“If you know the enemy and know yourself, you need not fear the result of a hundred battles. If you know yourself but not the enemy, for every victory gained you will also suffer a defeat. If you know neither the enemy nor yourself, you will succumb in every battle.”
This famous quote by Chinese General Sun Tzu (544 BC-496 BC) carries the very essence of strategic intelligence and the importance of espionage in achieving victory and avoiding defeat. Throughout his work, the late military strategist repeatedly laid emphasis on the importance of espionage and deception during warfare. “There is no place where espionage is not used,” he said.
Espionage in the 20th and early 21st centuries always had everything, including tools like spy satellites that never slept, phone metadata banks stretching into petabytes, hacked CCTV feeds from every corner of the globe, and of course, agents and their informants. The only thing it lacked was the one thing that mattered the most, which is, the ability to make sense of it all. That is why intelligence agencies, despite having collected mountains of information, could never process it fast enough to be decisive. That is, until now.
A recent Financial Times report lays bare the truth behind the airstrikes that led to Iranian Supreme Leader Ayatollah Ali Khamenei’s assassination. According to the publication, Mossad agents, CIA operatives, and their allies had long hacked into Tehran's sprawling network of traffic cameras and CCTV systems, feeding terabytes of footage into secure servers for years. Patterns of movement, security convoys, and the Supreme Leader's erratic schedule were captured in exhaustive detail.

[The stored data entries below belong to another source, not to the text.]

(** * Period comparison aggregation engine

    A shallow embedding of the comparison pipeline found in
    [data_analyzer.py], [data_analyzer_v2.py], [auto_monthly_analysis.py]
    and [data_analysis_report.py]: column classification, group-by
    aggregation, interval binning, outer-join merging of two periods and
    growth-rate computation.

    Numbers are exact rationals in canonical form ([Qc]) extended with the
    IEEE specials the code manipulates ([inf], [-inf], [nan]); rounding
    error of binary floating point is not modelled. *)

From Stdlib Require Import List String Ascii Bool Arith ZArith QArith Qcanon Qround Lia.
From Stdlib Require Import Qabs Lqa DecimalString.
From Stdlib Require Import Sorting.Sorted Sorting.Permutation.
Import ListNotations.

Open Scope string_scope.
Open Scope list_scope.

Set Implicit Arguments.

(* ================================================================== *)
(** * Numbers *)

(** A float as the code sees it: a finite value or one of the specials
    [np.inf], [-np.inf], [np.nan]. *)
Inductive fnum : Type :=
| Fin (q : Qc)
| PInf
| NInf
| NaN.

Definition qz (z : Z) : Qc := Q2Qc (inject_Z z).

Definition Qc_ltb (a b : Qc) : bool :=
  match (a ?= b)%Qc with Lt => true | _ => false end.

Definition Qc_leb (a b : Qc) : bool :=
  match (a ?= b)%Qc with Gt => false | _ => true end.

Definition Qc_sign (a : Qc) : comparison := (a ?= 0)%Qc.

(** [x == y] on floats: [nan] equals nothing, itself included. *)
Definition feqb (x y : fnum) : bool :=
  match x, y with
  | Fin a, Fin b => Qc_eq_bool a b
  | PInf, PInf => true
  | NInf, NInf => true
  | _, _ => false
  end.

(** [x != y]: the negation of [==], so [nan != 0] holds. *)
Definition fneb (x y : fnum) : bool := negb (feqb x y).

(** [x < y]; every comparison with [nan] is false. *)
Definition fltb (x y : fnum) : bool :=
  match x, y with
  | NaN, _ | _, NaN => false
  | Fin a, Fin b => Qc_ltb a b
  | NInf, NInf => false
  | NInf, _ => true
  | _, NInf => false
  | PInf, _ => false
  | Fin _, PInf => true
  end.

Definition fgtb (x y : fnum) : bool := fltb y x.

Definition fleb (x y : fnum) : bool :=
  match x, y with
  | NaN, _ | _, NaN => false
  | _, _ => negb (fltb y x)
  end.

Definition fneg (x : fnum) : fnum :=
  match x with
  | Fin a => Fin (- a)%Qc
  | PInf => NInf
  | NInf => PInf
  | NaN => NaN
  end.

Definition fadd (x y : fnum) : fnum :=
  match x, y with
  | NaN, _ | _, NaN => NaN
  | Fin a, Fin b => Fin (a + b)%Qc
  | PInf, NInf | NInf, PInf => NaN
  | PInf, _ | _, PInf => PInf
  | NInf, _ | _, NInf => NInf
  end.

Definition fsub (x y : fnum) : fnum := fadd x (fneg y).

(** The infinity carrying the sign of a comparison with zero; [nan] for
    zero itself. *)
Definition inf_of_sign (s : comparison) : fnum :=
  match s with Gt => PInf | Lt => NInf | Eq => NaN end.

Definition fsign (x : fnum) : comparison :=
  match x with
  | Fin a => Qc_sign a
  | PInf => Gt
  | NInf => Lt
  | NaN => Eq
  end.

Definition sign_mul (s t : comparison) : comparison :=
  match s, t with
  | Eq, _ | _, Eq => Eq
  | Gt, Gt | Lt, Lt => Gt
  | _, _ => Lt
  end.

Definition fmul (x y : fnum) : fnum :=
  match x, y with
  | NaN, _ | _, NaN => NaN
  | Fin a, Fin b => Fin (a * b)%Qc
  | _, _ => inf_of_sign (sign_mul (fsign x) (fsign y))
  end.

(** Division of numpy scalars: a zero divisor gives a signed infinity (or
    [nan] for [0/0]) instead of raising. *)
Definition fdiv (x y : fnum) : fnum :=
  match x, y with
  | NaN, _ | _, NaN => NaN
  | Fin a, Fin b =>
      if Qc_eq_bool b 0 then inf_of_sign (Qc_sign a) else Fin (a / b)%Qc
  | Fin _, _ => Fin 0%Qc
  | _, Fin b =>
      match Qc_sign b with
      | Lt => fneg x
      | _ => x
      end
  | _, _ => NaN
  end.

(** Rounding to the nearest integer, ties to the even one. *)
Definition round_half_even (q : Q) : Z :=
  let f := Qfloor q in
  match (q - inject_Z f ?= 1 # 2)%Q with
  | Lt => f
  | Gt => (f + 1)%Z
  | Eq => if Z.even f then f else (f + 1)%Z
  end.

Definition pow10 (n : nat) : Z := (10 ^ Z.of_nat n)%Z.

(** [round(x, ndigits)] on a finite value. *)
Definition Qc_round (q : Qc) (ndigits : nat) : Qc :=
  (Q2Qc (inject_Z (round_half_even (q * qz (pow10 ndigits))%Qc))
   / qz (pow10 ndigits))%Qc.

(** [round(x, ndigits)]; the specials are returned unchanged. *)
Definition fround (x : fnum) (ndigits : nat) : fnum :=
  match x with
  | Fin q => Fin (Qc_round q ndigits)
  | _ => x
  end.

(** [pd.isna] on a float. *)
Definition fisna (x : fnum) : bool :=
  match x with NaN => true | _ => false end.

(* ================================================================== *)
(** * Growth-rate calculators, one per script *)

Module DataAnalyzerRate.

(** The [lambda row: ...] of [calculate_comparison] in [data_analyzer.py]
    (lines 262-268), on the two totals it reads from the row. *)
Definition growth_rate (current previous : fnum) : fnum :=
  if fneb previous (Fin 0%Qc)
  then fround (fmul (fdiv (fsub current previous) previous) (Fin (qz 100))) 2
  else if fgtb current (Fin 0%Qc) then Fin (qz 100) else Fin 0%Qc.

(** [merged[change_col] = merged[current_col] - merged[previous_col]]. *)
Definition change (current previous : fnum) : fnum := fsub current previous.

End DataAnalyzerRate.

Module DataAnalyzerV2Rate.

(** The same expression as it stands in [data_analyzer_v2.py]
    (lines 496-502). *)
Definition growth_rate (current previous : fnum) : fnum :=
  if fneb previous (Fin 0%Qc)
  then fround (fmul (fdiv (fsub current previous) previous) (Fin (qz 100))) 2
  else if fgtb current (Fin 0%Qc) then Fin (qz 100) else Fin 0%Qc.

Definition change (current previous : fnum) : fnum := fsub current previous.

End DataAnalyzerV2Rate.

Module AutoMonthlyRate.

(** [np.divide(a, b, out=..., where=mask)]: the quotient where the mask
    holds, the prefilled [out] value elsewhere. *)
Fixpoint np_divide (a b out : list fnum) (mask : list bool) : list fnum :=
  match a, b, out, mask with
  | x :: a', y :: b', o :: out', m :: mask' =>
      (if m then fdiv x y else o) :: np_divide a' b' out' mask'
  | _, _, _, _ => []
  end.

(** [np.where(cond, v, arr)] with a scalar [v]. *)
Fixpoint np_where (cond : list bool) (v : fnum) (arr : list fnum) : list fnum :=
  match cond, arr with
  | c :: cond', x :: arr' => (if c then v else x) :: np_where cond' v arr'
  | _, _ => []
  end.

Fixpoint zip_with {A B C} (f : A -> B -> C) (l : list A) (l' : list B) : list C :=
  match l, l' with
  | x :: t, y :: t' => f x y :: zip_with f t t'
  | _, _ => []
  end.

In the shadows of traditional intelligence work, speed was the enemy. Human bandwidth simply could not keep pace with the volume, turning potential game-changing insights into yesterday's news. But the world saw that change forever in the lead-up to February 28 US-Israeli attacks on Iran.
The intelligence network that was built over years by Mossad's cyber teams and bolstered by CIA-shared feeds apparently shifted from passive collection to active, AI-driven orchestration. Hacked cameras that used to just record started feeding live streams into advanced AI-integrated systems that mapped "patterns of life" for Khamenei and his inner circle. Algorithms sifted through the deluge and flagged anomalies that no human team could catch in time. In short, instead of just monitoring, the systems started building scenarios on an unprecedented scale.
Reports suggest that thousands of potential strike windows were simulated, risks weighed, and contingencies modelled. The finalization of the attack crystallized when intelligence pinpointed a rare daytime gathering of Iran's top leadership at Khamenei's compound. What would have taken weeks of manual analysis was distilled into hours, which enabled US-backed Israeli jets to execute with devastating precision.
Both the US and Israel have claimed victory, and are marvelling at their military gear. But one thing no one is talking about is that none of this could have been possible without artificial intelligence.
And at the heart of it all was Claude, Anthropic's powerful model, which the US military deployed in the critical hours to strike 1,000 targets within 24 hours despite recent political friction.
Reports have confirmed that Claude was embedded in the Central Command (CENTCOM) operations, handling intelligence assessments, target identification, and battle-scenario simulations that "shortened the kill chain" from days to minutes. It was Claude that fused the hacked CCTV feeds with satellite intel and human resources to predict Khamenei's movements with accuracy, stress-testing strike options, and recommending the daylight window that caught Iran's defences off-guard.
Without Claude, the raw data from those compromised cameras would have remained unmanageable and overwhelmed planners, lost to the limitations of human processing. There is no doubt that the precision that vaporised the compound simply would not have materialized otherwise.
No matter how scary or disturbing, but this is the new reality of warfare. Conflicts are no longer just managed with AI; they are apparently being resolved by it. In today's world, where a single leader's location can shift the balance of power across the Middle East, frontier models like Claude have become the ultimate force multiplier.
It turns extensive information into actionable clarity, democratizes strategic foresight, and allows smaller teams to achieve what entire intelligence agencies once struggled to deliver. The strike on Khamenei stands as a stark testament to the fact that traditional espionage laid the groundwork, but AI delivered the kill shot.
For years, counties and organizations have been debating the ethical and strategic implications of these tools, which is understandable. But at the same time, one truth is undeniable… THE AGE OF HUMAN-ONLY INTELLIGENCE IS OVER!
It is high time we realised that in future wars, superiority will not go to the side with the bigger army but to the side that knows not just its enemy but also what’s coming next.
Also, Pakistan and emerging economies must urgently embrace sovereign, on-premises AI to safeguard national security because foreign-hosted LLMs and cloud services turn sensitive government and citizen data into exploitable intelligence, as seen in Iran.
Authorities must wake up to the fact that digital and cognitive sovereignty is non-negotiable, and any delayed investment in this regard risks strategic subordination in the AI age. This is exactly what happened on February 28, and those with strategic vision see it not just as the day on which Iran’s supreme leader but also as the day artificial intelligence went to war.